Required work. Once you find the line with "entry; when some" in the data that follows, repeat it and every line after it exactly, through the line with "deck ≡ₚ combineImages".

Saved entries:

(** C8, as the code has it.  The start of the image sync is level-triggered
    and keeps no record of an earlier run: a submit-images of a player of
    the room stores the images, acknowledges and broadcasts room-updated,
    and then runs [startImageSync] exactly when every player of the room
    has an [imageCount] of 10, whatever the deck and the sync state of the
    room were.  Each run replaces the deck by a shuffle of the tagged
    images that the players hold then and arms one batch timer per deck
    entry; when some player has not ten images the deck stays as it was and
    no timer is armed. *)
Theorem submit_images_sync_is_level_triggered s sid roomId images draws ref room i player :
  getRoom s roomId = Some (ref, room) →
  findBySocket sid (Room.players room) = Some (i, player) →
  let o := handle s (submit_images sid roomId images draws) in
  let room1 :=
    Room.set_players (<[i := Player.set_images images player]> (Room.players room)) room in
  let deck := shuffle draws (combineImages (Room.players room1)) in
  let acks := [callback ack_success; to_room roomId (room_updated (sanitizeRoom room1))] in
  threw o = false ∧
  if decide (Forall (λ p, Player.imageCount p = 10) (Room.players room1)) then
    getRoom (next o) roomId = Some (ref, Room.set_allImages deck room1) ∧
    emitted o = acks ++ scheduleBatches ref deck ∧
    deck ≡ₚ combineImages (Room.players room1) ∧
    length (scheduleBatches ref deck) = length deck
  else
    getRoom (next o) roomId = Some (ref, room1) ∧
    Room.allImages room1 = Room.allImages room ∧
    emitted o = acks.
Proof.
  intros Hget Hfind o room1 deck acks.
  assert (Hsub : submitImages ref roomId sid images draws room
            = and_then (ret room1 acks)
                (λ r, if forallb (λ p, Player.imageCount p =? 10) (Room.players room1)
                      then startImageSync ref draws r else ret r [])).
  { unfold submitImages. by rewrite Hfind. }
  assert (Ho : o = mkOutcome
                     (storeRoom s ref (next (submitImages ref roomId sid images draws room)))
                     (emitted (submitImages ref roomId sid images draws room))
                     (threw (submitImages ref roomId sid images draws room))).
  { unfold o. cbn [handle]. unfold onRoom. by rewrite Hget. }
  assert (Hstore : ∀ room', getRoom (storeRoom s ref room') roomId = Some (ref, room')).
  { intros room'. pose proof Hget as [Hreg Href]%getRoom_Some.
    apply getRoom_Some. split; [done|]. simpl.
    apply list_lookup_insert_eq. by eapply lookup_lt_Some. }
  rewrite Ho, Hsub, and_then_ret. cbn [next emitted threw].
  destruct (decide _) as [Hall|Hnot].
  - apply allReady_Forall in Hall. rewrite Hall.
    unfold startImageSync, ret. cbn [next emitted threw].
    split_and!; [done|apply Hstore|done|apply shuffle_Permutation|].
    unfold scheduleBatches. by rewrite length_imap.
  - destruct (forallb _ _) eqn:Hall; [by apply allReady_Forall in Hall|].
    unfold ret. cbn [next emitted threw].
    split_and!; [done|apply Hstore|done|by rewrite app_nil_r].
Qed.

Response.
    entry; when some player has not ten images the deck stays as it was and
    no timer is armed. *)
Theorem submit_images_sync_is_level_triggered s sid roomId images draws ref room i player :
  getRoom s roomId = Some (ref, room) →
  findBySocket sid (Room.players room) = Some (i, player) →
  let o := handle s (submit_images sid roomId images draws) in
  let room1 :=
    Room.set_players (<[i := Player.set_images images player]> (Room.players room)) room in
  let deck := shuffle draws (combineImages (Room.players room1)) in
  let acks := [callback ack_success; to_room roomId (room_updated (sanitizeRoom room1))] in
  threw o = false ∧
  if decide (Forall (λ p, Player.imageCount p = 10) (Room.players room1)) then
    getRoom (next o) roomId = Some (ref, Room.set_allImages deck room1) ∧
    emitted o = acks ++ scheduleBatches ref deck ∧
    deck ≡ₚ combineImages (Room.players room1) ∧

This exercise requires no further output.